Task to carry out »
Look through the data below and count each line where the word "rewrite" appears. Reply with the count alone.
-------- Data provided
Lemma sample_well_formed : well_formed sample_document.
Proof.
  unfold well_formed. repeat split; try (vm_compute; discriminate).
  repeat constructor; vm_compute; discriminate.
Qed.

Lemma switchPage_never_fails_witness :
  exists w1, switchPage "species" (run sample_world (Click "team" :: wait 600)) = Normal tt w1
    /\ exists w2, run_task (ResumeSwitchPage "species") (run w1 (wait 500)) = Normal tt w2.
Proof. apply switchPage_never_fails. exact sample_well_formed. Defined.

(** X10.  After [switchPage] has run to its end on such a page, a
    navigation link is highlighted exactly when its onclick text contains
    the page id, for every page id. *)
Theorem nav_highlight_follows_page (pageId : string) (w : World) :
  well_formed (document w) ->
  exists w', switchPage_finish pageId w = Normal tt w'
    /\ forall r e, nth_error (document w') r = Some e -> has_class "nav-link" e = true ->
         (has_class highlight e = true <->
          exists text, el_onclick e = Some text /\ includes text pageId = true).
Proof.
  intro Hwf. destruct (switchPage_finish_normal pageId w Hwf) as (w' & Hrun).
  exists w'. split; [exact Hrun|].
  destruct (switchPage_finish_steps _ _ _ Hrun) as (w2 & w3 & w4 & w5 & H2 & H3 & H4 & H5 & H6).
  assert (Hwf4 : well_formed (document w4)).
  { pose proof (keeps_enter_home (String.eqb pageId "home") w) as K2.
    pose proof (keeps_swap_sections (String.eqb pageId "home") pageId w2) as K3.
    pose proof (keeps_style_non_home (String.eqb pageId "home") pageId w3) as K4.
    rewrite H2 in K2. rewrite H3 in K3. rewrite H4 in K4. cbn in K2, K3, K4.
    apply (well_formed_restyled (document w3)); [apply K4|].
    apply (well_formed_restyled (document w2)); [apply K3|].
    apply (well_formed_restyled (document w)); [apply K2 | exact Hwf]. }
  destruct Hwf4 as (_ & _ & _ & _ & Hl4).
  destruct (update_nav_links_exact pageId w4 Hl4) as (w5' & Hrun5 & _ & _ & Hlinks).
  rewrite H5 in Hrun5. injection Hrun5 as <-.
  destruct (team_bees_run pageId w5) as (w6 & Hrun6 & Hdoc6 & _).
  rewrite H6 in Hrun6. injection Hrun6 as <-. rewrite Hdoc6. exact Hlinks.
Qed.

Lemma nav_highlight_follows_page_witness :
  exists w', switchPage_finish "hive" sample_world = Normal tt w'
    /\ forall r e, nth_error (document w') r = Some e -> has_class "nav-link" e = true ->
         (has_class highlight e = true <->
          exists text, el_onclick e = Some text /\ includes text "hive" = true).
Proof. apply nav_highlight_follows_page. exact sample_well_formed. Defined.

Lemma swap_sections_stable (isHome : bool) (pageId : string) (w w' : World) :
  swap_sections isHome pageId w = Normal tt w' ->
  Forall2 (stable_except T_swap) (document w) (document w').
Proof.
  intro H. pose proof (swap_sections_active isHome pageId w) as Hwp.
  unfold wp in Hwp. rewrite H in Hwp. apply Hwp.
Qed.

Lemma update_nav_links_stable (pageId : string) (w w' : World) :
  update_nav_links pageId w = Normal tt w' ->
  Forall2 (stable_except T_links) (document w) (document w').
Proof.
  intro H.
  pose proof (update_nav_links_spec T_links
                (fun w' => Forall2 (stable_except T_links) (document w) (document w'))
                (fun _ => True) pageId w) as Hwp.
  unfold wp in Hwp. rewrite H in Hwp. apply Hwp.
  - auto.
  - apply doc_stable_writes.
  - intros w1 r e _ _ _ _. exact I.
  - apply Forall2_stable_refl.
Qed.

Lemma keeps_normal {A : Type} (R : World -> World -> Prop) (m : M A) (w w' : World) (a : A) :
  keeps R m -> m w = Normal a w' -> R w w'.
Proof. intros K H. specialize (K w). now rewrite H in K. Qed.

Lemma switchPage_home (w : World) (hp : ref) :
  lookup_id "home-page" (document w) = Some hp ->
  switchPage "home" w = switchPage_finish "home" w.
Proof.
  intro H. destruct (switchPage_cases "home" w hp H) as [E|[Hne _]]; [exact E | congruence].
Qed.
----------------
Solution for this problem »
6